WORK INSTRUCTION: Will you quote precisely the lines that run from the top of the material below to the line containing "let body := eval cbv", both ends included?

THE RECORDS:

____________

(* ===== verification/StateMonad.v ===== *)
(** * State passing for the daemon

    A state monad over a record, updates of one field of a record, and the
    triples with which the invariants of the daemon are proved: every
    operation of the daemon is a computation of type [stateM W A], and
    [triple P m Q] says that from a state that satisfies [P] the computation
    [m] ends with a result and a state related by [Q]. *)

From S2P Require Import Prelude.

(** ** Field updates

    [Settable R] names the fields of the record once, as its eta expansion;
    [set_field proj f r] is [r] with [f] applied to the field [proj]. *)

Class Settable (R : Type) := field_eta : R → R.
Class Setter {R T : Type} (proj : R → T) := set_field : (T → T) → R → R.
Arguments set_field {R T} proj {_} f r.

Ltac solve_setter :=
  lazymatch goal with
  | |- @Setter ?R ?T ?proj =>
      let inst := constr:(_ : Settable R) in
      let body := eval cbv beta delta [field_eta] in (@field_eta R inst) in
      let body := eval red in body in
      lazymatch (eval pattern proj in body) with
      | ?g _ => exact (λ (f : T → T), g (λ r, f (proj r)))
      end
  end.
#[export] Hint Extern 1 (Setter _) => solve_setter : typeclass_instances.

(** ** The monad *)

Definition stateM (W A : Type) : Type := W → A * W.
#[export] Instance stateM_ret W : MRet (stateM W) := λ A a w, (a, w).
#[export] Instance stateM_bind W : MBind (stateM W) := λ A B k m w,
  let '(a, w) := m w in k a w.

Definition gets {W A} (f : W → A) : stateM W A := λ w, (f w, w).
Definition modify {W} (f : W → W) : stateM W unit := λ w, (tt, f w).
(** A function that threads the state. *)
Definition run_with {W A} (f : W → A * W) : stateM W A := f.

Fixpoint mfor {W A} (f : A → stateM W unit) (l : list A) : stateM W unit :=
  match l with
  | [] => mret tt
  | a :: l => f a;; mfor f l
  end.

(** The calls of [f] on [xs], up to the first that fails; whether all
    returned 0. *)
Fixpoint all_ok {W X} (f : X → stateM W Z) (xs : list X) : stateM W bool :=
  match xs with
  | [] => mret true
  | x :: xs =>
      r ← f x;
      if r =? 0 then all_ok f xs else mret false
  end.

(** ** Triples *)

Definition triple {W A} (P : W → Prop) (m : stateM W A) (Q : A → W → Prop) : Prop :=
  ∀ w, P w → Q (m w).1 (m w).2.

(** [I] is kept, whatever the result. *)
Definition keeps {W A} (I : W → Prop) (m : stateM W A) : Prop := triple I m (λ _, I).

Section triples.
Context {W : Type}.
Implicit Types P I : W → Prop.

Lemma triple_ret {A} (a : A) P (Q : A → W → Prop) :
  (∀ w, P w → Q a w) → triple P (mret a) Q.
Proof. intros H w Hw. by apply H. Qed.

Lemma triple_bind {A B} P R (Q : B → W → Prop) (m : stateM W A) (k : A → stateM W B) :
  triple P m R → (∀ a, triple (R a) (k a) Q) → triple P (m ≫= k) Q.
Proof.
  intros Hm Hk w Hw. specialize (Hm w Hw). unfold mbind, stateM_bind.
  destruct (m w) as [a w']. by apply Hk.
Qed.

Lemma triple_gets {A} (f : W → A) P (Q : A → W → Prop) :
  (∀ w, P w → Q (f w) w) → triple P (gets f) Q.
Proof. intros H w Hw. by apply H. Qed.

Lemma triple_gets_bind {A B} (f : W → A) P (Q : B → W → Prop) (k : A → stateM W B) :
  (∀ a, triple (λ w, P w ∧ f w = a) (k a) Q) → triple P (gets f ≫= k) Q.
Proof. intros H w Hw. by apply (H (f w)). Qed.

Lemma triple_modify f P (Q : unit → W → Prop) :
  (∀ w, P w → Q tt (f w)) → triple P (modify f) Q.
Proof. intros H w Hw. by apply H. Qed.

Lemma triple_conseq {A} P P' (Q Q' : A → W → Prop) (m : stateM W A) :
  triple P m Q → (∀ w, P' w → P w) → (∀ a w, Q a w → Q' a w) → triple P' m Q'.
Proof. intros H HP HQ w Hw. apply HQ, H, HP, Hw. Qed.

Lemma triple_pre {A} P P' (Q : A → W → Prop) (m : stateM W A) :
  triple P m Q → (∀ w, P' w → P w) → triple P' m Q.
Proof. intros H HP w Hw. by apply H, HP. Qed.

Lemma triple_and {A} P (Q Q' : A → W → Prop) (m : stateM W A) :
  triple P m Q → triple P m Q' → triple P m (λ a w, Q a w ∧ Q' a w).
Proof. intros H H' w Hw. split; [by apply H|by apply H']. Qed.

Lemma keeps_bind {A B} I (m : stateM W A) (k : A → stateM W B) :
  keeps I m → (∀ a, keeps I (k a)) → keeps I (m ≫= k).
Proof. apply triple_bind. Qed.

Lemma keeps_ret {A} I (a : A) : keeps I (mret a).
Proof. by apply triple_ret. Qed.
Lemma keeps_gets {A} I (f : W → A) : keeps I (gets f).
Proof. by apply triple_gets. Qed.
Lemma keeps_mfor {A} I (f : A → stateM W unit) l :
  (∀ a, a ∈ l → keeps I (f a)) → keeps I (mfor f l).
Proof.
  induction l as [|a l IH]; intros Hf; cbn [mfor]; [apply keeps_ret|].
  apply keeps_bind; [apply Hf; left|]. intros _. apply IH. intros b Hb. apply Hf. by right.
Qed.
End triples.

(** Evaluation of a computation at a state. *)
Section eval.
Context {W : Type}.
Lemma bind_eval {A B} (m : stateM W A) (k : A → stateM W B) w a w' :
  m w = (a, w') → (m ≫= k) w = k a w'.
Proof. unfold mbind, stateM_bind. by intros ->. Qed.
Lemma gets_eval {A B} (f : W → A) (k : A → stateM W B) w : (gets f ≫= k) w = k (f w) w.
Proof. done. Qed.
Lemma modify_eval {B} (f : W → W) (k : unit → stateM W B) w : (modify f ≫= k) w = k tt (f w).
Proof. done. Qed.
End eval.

____________

TASK OUTPUT:
(* ===== verification/StateMonad.v ===== *)
(** * State passing for the daemon

    A state monad over a record, updates of one field of a record, and the
    triples with which the invariants of the daemon are proved: every
    operation of the daemon is a computation of type [stateM W A], and
    [triple P m Q] says that from a state that satisfies [P] the computation
    [m] ends with a result and a state related by [Q]. *)

From S2P Require Import Prelude.

(** ** Field updates

    [Settable R] names the fields of the record once, as its eta expansion;
    [set_field proj f r] is [r] with [f] applied to the field [proj]. *)

Class Settable (R : Type) := field_eta : R → R.
Class Setter {R T : Type} (proj : R → T) := set_field : (T → T) → R → R.
Arguments set_field {R T} proj {_} f r.

Ltac solve_setter :=
  lazymatch goal with
  | |- @Setter ?R ?T ?proj =>
      let inst := constr:(_ : Settable R) in
      let body := eval cbv beta delta [field_eta] in (@field_eta R inst) in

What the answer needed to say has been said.